This is grandeur, but it is grandeur without completeness: but he adds—
Far off their coming shone;
which is the highest sublime. There is total completeness.
So I would say that the Saviour praying on the Mountain, the Desert on one hand, the Sea on the other, the city at an immense distance below, was sublime. But I should say of the Saviour looking towards the City, his countenance full of pity, that he was majestic, and of the situation that it was grand.
When the whole and the parts are seen at once, as mutually producing and explaining each other, as unity in multiety, there results shapeliness—forma formosa. Where the perfection of form is combined with pleasurableness in the sensations, excited by the matters or substances so formed, there results the Beautiful.

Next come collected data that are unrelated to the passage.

(* ===== verification/Emulate.v ===== *)
(** * The programs on Linux ([ece391emulate.c])

    The calls of [ece391syscall.h] on another system: descriptors are those of
    Linux, through its [INT 0x80]; a program is run by [fork] and [execv]; a
    directory is read through its C library. Linux and its library are the
    parameter [Linux]. *)

From S2P Require Import Prelude CInt Memory CString UserLib.

(** A process on a Linux in state [W]: its memory and the statics of the file.
    [NULL] is the [DIR *] 0. *)
Record emu (W : Type) : Type := Mk_emu {
  e_mem : mem;
  e_world : W;
  start_esp : Z;
  dir_fd : Z;
  dir : Z;
  mem_fd : Z;
}.
Arguments Mk_emu {W}.
Arguments e_mem {W}.
Arguments e_world {W}.
Arguments start_esp {W}.
Arguments dir_fd {W}.
Arguments dir {W}.
Arguments mem_fd {W}.
#[global] Instance Set_start_esp {W} : Setter (@start_esp W) :=
  λ g s, Mk_emu (e_mem s) (e_world s) (g (start_esp s)) (dir_fd s) (dir s) (mem_fd s).
#[global] Instance Set_dir_fd {W} : Setter (@dir_fd W) :=
  λ g s, Mk_emu (e_mem s) (e_world s) (start_esp s) (g (dir_fd s)) (dir s) (mem_fd s).
#[global] Instance Set_dir {W} : Setter (@dir W) :=
  λ g s, Mk_emu (e_mem s) (e_world s) (start_esp s) (dir_fd s) (g (dir s)) (mem_fd s).
#[global] Instance Set_mem_fd {W} : Setter (@mem_fd W) :=
  λ g s, Mk_emu (e_mem s) (e_world s) (start_esp s) (dir_fd s) (dir s) (g (mem_fd s)).
#[global] Instance Set_e_mem {W} : Setter (@e_mem W) :=
  λ g s, Mk_emu (g (e_mem s)) (e_world s) (start_esp s) (dir_fd s) (dir s) (mem_fd s).
#[global] Instance Set_e_world {W} : Setter (@e_world W) :=
  λ g s, Mk_emu (e_mem s) (g (e_world s)) (start_esp s) (dir_fd s) (dir s) (mem_fd s).

(** What the file calls, on the state of Linux, and on the memory of the
    process where the call reads or writes it. A string argument is given by
    its characters. [c_execv] runs the program to its end: the status [wait]
    tells of it, or none when it came back. [c_fork] tells whether there is a
    child; [c_readdir] the address of the name read, if any; [c_mmap] the
    address of the image, if any. *)
Class Linux (W : Type) : Type := {
  int80 : Z → Z → Z → Z → K (mem * W) Z;
  c_fork : K W bool;
  c_execv : list Z → list (list Z) → K W (option Z);
  c_open : list Z → Z → K W Z;
  c_close : Z → K W Z;
  c_opendir : list Z → K W Z;
  c_readdir : Z → K (mem * W) (option Z);
  c_closedir : Z → K W Z;
  c_mmap : Z → Z → K (mem * W) (option Z);
  c_perror : list Z → K W unit;
}.

Definition O_RDONLY := 0.
Definition O_RDWR := 2.
(** The status of [wait]: what [exit] was given, or the signal that killed. *)
Definition WIFEXITED (status : Z) : bool := bool_decide (Z.land status 0x7f = 0).
Definition WEXITSTATUS (status : Z) : Z := Z.shiftr (Z.land status 0xff00) 8.
Definition WTERMSIG (status : Z) : Z := Z.land status 0x7f.

(** ** The loops over memory *)
Section memory.
Context {S : Type} `{UserMem S}.
(** The bound of every loop. *)
Context (fuel : nat).

(** [for (...; '\0' != *scan && ' ' != *scan && '\n' != *scan; scan++)] *)
Fixpoint skip_word (fuel : nat) (scan : Z) : K S Z :=
  match fuel with
  | O => kspin
  | Datatypes.S fuel' =>
      c ← u_load8 scan;
      if bool_decide (0 ≠ c) && bool_decide (32 ≠ c) && bool_decide (10 ≠ c)
      then skip_word fuel' (scan + 1) else mret scan
  end.
Fixpoint skip_spaces (fuel : nat) (scan : Z) : K S Z :=
  match fuel with
  | O => kspin
  | Datatypes.S fuel' =>
      c ← u_load8 scan;
      if bool_decide (32 = c) then skip_spaces fuel' (scan + 1) else mret scan
  end.
(** The loop over the arguments: the final [n_arg]. *)
Fixpoint parse_arguments (fuel' : nat) (args n_arg scan : Z) : K S Z :=
  match fuel' with
  | O => kspin
  | Datatypes.S fuel' =>
      scan ← skip_spaces fuel scan;
      c ← u_load8 scan;
      if bool_decide (0 = c) || bool_decide (10 = c) then
        _ ← u_store8 scan 0; mret n_arg
      else
        _ ← u_store32 (args + 4 * n_arg) scan;
        scan ← skip_word fuel scan;
        c ← u_load8 scan;
        if bool_decide (0 ≠ c) then
          _ ← u_store8 scan 0; parse_arguments fuel' args (n_arg + 1) (scan + 1)
        else parse_arguments fuel' args (n_arg + 1) scan
  end.
(** The buffers [buf] and [args] as [execv] takes them. *)
Definition build_args (buf args command : Z) : K S unit :=
  _ ← u_store8 buf 46;
  _ ← u_store8 (buf + 1) 47;
  _ ← ece391_strcpy fuel (buf + 2) command;
  scan ← skip_word fuel (buf + 2);
  _ ← u_store32 args buf;
  c ← u_load8 scan;
  n_arg ← (if bool_decide (0 ≠ c) then
             _ ← u_store8 scan 0; parse_arguments fuel args 1 (scan + 1)
           else mret 1);
  u_store32 (args + 4 * n_arg) 0.

(** A string, and a vector of strings up to [NULL], as the library reads its
    arguments. *)
Fixpoint string_from (fuel : nat) (a : Z) : K S (list Z) :=
  match fuel with
  | O => kspin
  | Datatypes.S fuel' =>
      c ← u_load8 a;
      if bool_decide (c = 0) then mret [] else l ← string_from fuel' (a + 1); mret (c :: l)
  end.
Fixpoint vector_from (fuel' : nat) (a : Z) : K S (list (list Z)) :=
  match fuel' with
  | O => kspin
  | Datatypes.S fuel' =>
      p ← u_load32 a;
      if bool_decide (p = 0) then mret []
      else l ← string_from fuel p; v ← vector_from fuel' (a + 4); mret (l :: v)
  end.
(** The copy of a name: how many bytes, and whether the call returns them at
    once ([nbytes] or 32 of them). *)
Fixpoint copy_name (fuel : nat) (from to copied nbytes : Z) : K S (bool * Z) :=
  match fuel with
  | O => kspin
  | Datatypes.S fuel' =>
      c ← u_load8 from;
      if bool_decide (0 ≠ c) then
        _ ← u_store8 to c;
        let copied := copied + 1 in
        if bool_decide (copied = nbytes) then mret (true, nbytes)
        else if bool_decide (32 = copied) then mret (true, 32)
        else copy_name fuel' (from + 1) (to + 1) copied nbytes
      else mret (false, copied)
  end.
Fixpoint pad_name (fuel : nat) (to copied nbytes : Z) : K S Z :=
  match fuel with
  | O => kspin
  | Datatypes.S fuel' =>
      if bool_decide (nbytes > copied) && bool_decide (32 > copied) then
        _ ← u_store8 to 0; pad_name fuel' (to + 1) (copied + 1) nbytes
      else mret copied
  end.
(** [while (idx < argc)]: [None] when the arguments do not fit, otherwise the
    end of what was written and the room left. *)
Fixpoint copy_arguments (fuel' : nat) (argc argv idx buf nbytes : Z) : K S (option (Z * Z)) :=
  match fuel' with
  | O => kspin
  | Datatypes.S fuel' =>
      if bool_decide (idx < argc) then
        arg ← u_load32 (argv + 4 * idx);
        n ← ece391_strlen fuel arg;
        let len := s32 n in
        if bool_decide (len > nbytes) then mret None
        else
          arg ← u_load32 (argv + 4 * idx);
          _ ← ece391_strcpy fuel buf arg;
          let buf := buf + len in
          let nbytes := nbytes - len in
          let idx := idx + 1 in
          if bool_decide (idx >= argc) then mret (Some (buf, nbytes))
          else if bool_decide (nbytes < 1) then mret None
          else
            _ ← u_store8 buf 32;
            copy_arguments fuel' argc argv idx (buf + 1) (nbytes - 1)
      else mret (Some (buf, nbytes))
  end.
End memory.

Section emulate.
Context {W : Type} `{Linux W} `{Literals}.
(** The bound of every loop. *)
Context (fuel : nat).

Definition on_emem {A} (c : K mem A) : K (emu W) A := zoom e_mem c.
Definition on_world {A} (c : K W A) : K (emu W) A := zoom e_world c.
Definition on_both {A} (c : K (mem * W) A) : K (emu W) A := λ s,
  match c (e_mem s, e_world s) with
  | Ok (a, (m, w)) => Ok (a, (s <| e_mem := m |>) <| e_world := w |>)
  | Fault => Fault
  | Spin => Spin
  end.
#[local] Instance emu_mem : UserMem (emu W) := {|
  u_load8 := λ a, on_emem (load8 a);
  u_store8 := λ a v, on_emem (store8 a v);
|}.

(** ** System calls: [DO_CALL], and the four it is used for *)
Definition linux_call (number a b c : Z) : K (emu W) Z :=
  eax ← on_both (int80 number a b c);
  mret (s32 (if bool_decide (u32 eax <= 0xFFFFC000) then eax else -1)).
Definition ece391_halt (status : Z) : K (emu W) Z := linux_call 1 status 0 0.
Definition __ece391_read (fd buf nbytes : Z) : K (emu W) Z := linux_call 3 fd buf nbytes.
Definition __ece391_write (fd buf nbytes : Z) : K (emu W) Z := linux_call 4 fd buf nbytes.
Definition __ece391_close (fd : Z) : K (emu W) Z := linux_call 6 fd 0 0.

Definition _start (esp : Z) (main : K (emu W) Z) : K (emu W) Z :=
  _ ← put start_esp esp;
  r ← main;
  ece391_halt r.

(** ** [ece391_execute] *)
Definition execv (path argv : Z) : K (emu W) (option Z) :=
  p ← string_from fuel path;
  v ← vector_from fuel fuel argv;
  on_world (c_execv p v).

(** The child: the status it ends with. [kill] by signal 9 is not survived. *)
Definition child (buf args : Z) : K (emu W) Z :=
  r ← execv buf args;
  mret (match r with Some status => status | None => 9 end).
Definition on_a_copy {A} (c : K (emu W) A) : K (emu W) A := λ s,
  match c s with
  | Ok (a, s') => Ok (a, s <| e_world := e_world s' |>)
  | Fault => Fault
  | Spin => Spin
  end.
(** The child runs on a copy of the memory while the parent waits; without a
    child [wait] leaves its variable as it was. *)
Definition fork_and_wait (status : Z) (child : K (emu W) Z) : K (emu W) Z :=
  ok ← on_world c_fork;
  if (ok : bool) then on_a_copy child else mret status.

(** The locals [buf] (1026 bytes) and [args] (1024 pointers), and what
    [status] holds before it is set. *)
Definition emu_execute (buf args status command : Z) : K (emu W) Z :=
  n ← ece391_strlen fuel command;
  if bool_decide (1023 < n) then mret (-1)
  else
    _ ← build_args fuel buf args command;
    status ← fork_and_wait status (child buf args);
    if WIFEXITED status then mret (WEXITSTATUS status)
    else if bool_decide (9 = WTERMSIG status) then mret (-1)
    else mret 256.

(** ** Files *)
Definition emu_open (filename : Z) : K (emu W) Z :=
  r ← ece391_strcmp fuel filename (lit (chars "."));
  if bool_decide (0 = r) then
    d ← on_world (c_opendir (chars "."));
    _ ← put dir d;
    fd ← on_world (c_open (chars "/dev/null") O_RDONLY);
    _ ← put dir_fd fd;
    kget dir_fd
  else
    rval ← on_both (int80 5 filename O_RDONLY 0);
    mret (if bool_decide (u32 rval > 0xFFFFC000) then -1 else s32 rval).

Definition emu_read (fd buf nbytes : Z) : K (emu W) Z :=
  d ← kget dir;
  dfd ← kget dir_fd;
  if bool_decide (0 = d) || bool_decide (dfd ≠ fd) then __ece391_read fd buf nbytes
  else
    de ← on_both (c_readdir d);
    match de with
    | None => mret 0
    | Some name =>
        '(stop, copied) ← copy_name 33 name buf 0 nbytes;
        if (stop : bool) then mret copied
        else pad_name 33 (buf + copied) copied nbytes
    end.
Definition emu_write (fd buf nbytes : Z) : K (emu W) Z :=
  d ← kget dir;
  dfd ← kget dir_fd;
  if bool_decide (0 = d) || bool_decide (dfd ≠ fd) then __ece391_write fd buf nbytes
  else mret (-1).
Definition emu_close (fd : Z) : K (emu W) Z :=
  d ← kget dir;
  dfd ← kget dir_fd;
  if bool_decide (0 = d) || bool_decide (dfd ≠ fd) then __ece391_close fd
  else
    _ ← on_world (c_closedir d);
    _ ← put dir 0;
    _ ← on_world (c_close dfd);
    _ ← put dir_fd (-1);
    mret 0.

(** ** Arguments and video memory *)

Definition emu_getargs (buf nbytes : Z) : K (emu W) Z :=
  esp ← kget start_esp;
  n ← u_load32 esp;
  let argc := s32 n in
  r ← copy_arguments fuel fuel argc (esp + 4) 1 buf nbytes;
  match r with
  | None => mret (-1)
  | Some (buf, nbytes) =>
      if bool_decide (nbytes < 1) then mret (-1)
      else _ ← u_store8 buf 0; mret 0
  end.

Definition emu_vidmap (screen_start : Z) : K (emu W) Z :=
  fd ← kget mem_fd;
  _ ← (if bool_decide (fd = -1) then
         fd ← on_world (c_open (chars "/dev/mem") O_RDWR); put mem_fd fd
       else mret tt);
  fd ← kget mem_fd;
  image ← on_both (c_mmap (1024 * 1024) fd);
  match image with
  | None => _ ← on_world (c_perror (chars "mmap low memory")); mret (-1)
  | Some mem_image => _ ← u_store32 screen_start (u32 (mem_image + 0xb8000)); mret 0
  end.

(** ** The system of a program that is linked with this file

    The locals of [ece391_execute] are at the addresses given. There is no
    [ece391_set_handler]: a program that uses it is not linked. *)
Context (buf args status ebx ecx edx : Z).
Definition emu_sys : Sys (emu W) := {|
  sys_mem := emu_mem;
  ece391_execute := emu_execute buf args status;
  ece391_read := emu_read;
  ece391_write := emu_write;
  ece391_open := emu_open;
  ece391_close := emu_close;
  ece391_getargs := emu_getargs;
  ece391_vidmap := emu_vidmap;
  ece391_set_handler := λ _ _, kfault;
  call_sys := λ number, linux_call number ebx ecx edx;
|}.
End emulate.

Corollary.—Hence colour is eminently subservient to beauty, because it is susceptible of forms, i.e. outline, and yet is a sensation. But a rich mass of scarlet clouds, seen without any attention to the form of the mass or of the parts, may be a delightful but not a beautiful object or colour.
When there is a deficiency of unity in the line forming the whole (as angularity, for instance), and of number in the plurality or the parts, there arises the Formal.
When the parts are numerous, and impressive, and predominate, so as to prevent or greatly lessen the attention to the whole, there results the Grand.
Where the impression of the whole, i.e. the sense of unity predominates, so as to abstract the mind from the parts—the Majestic.
Where the parts by their harmony produce an effect of a whole, but there is no seen form of a whole producing or explaining the parts, i.e. when the parts only are seen and distinguished, but the whole is felt—the Picturesque.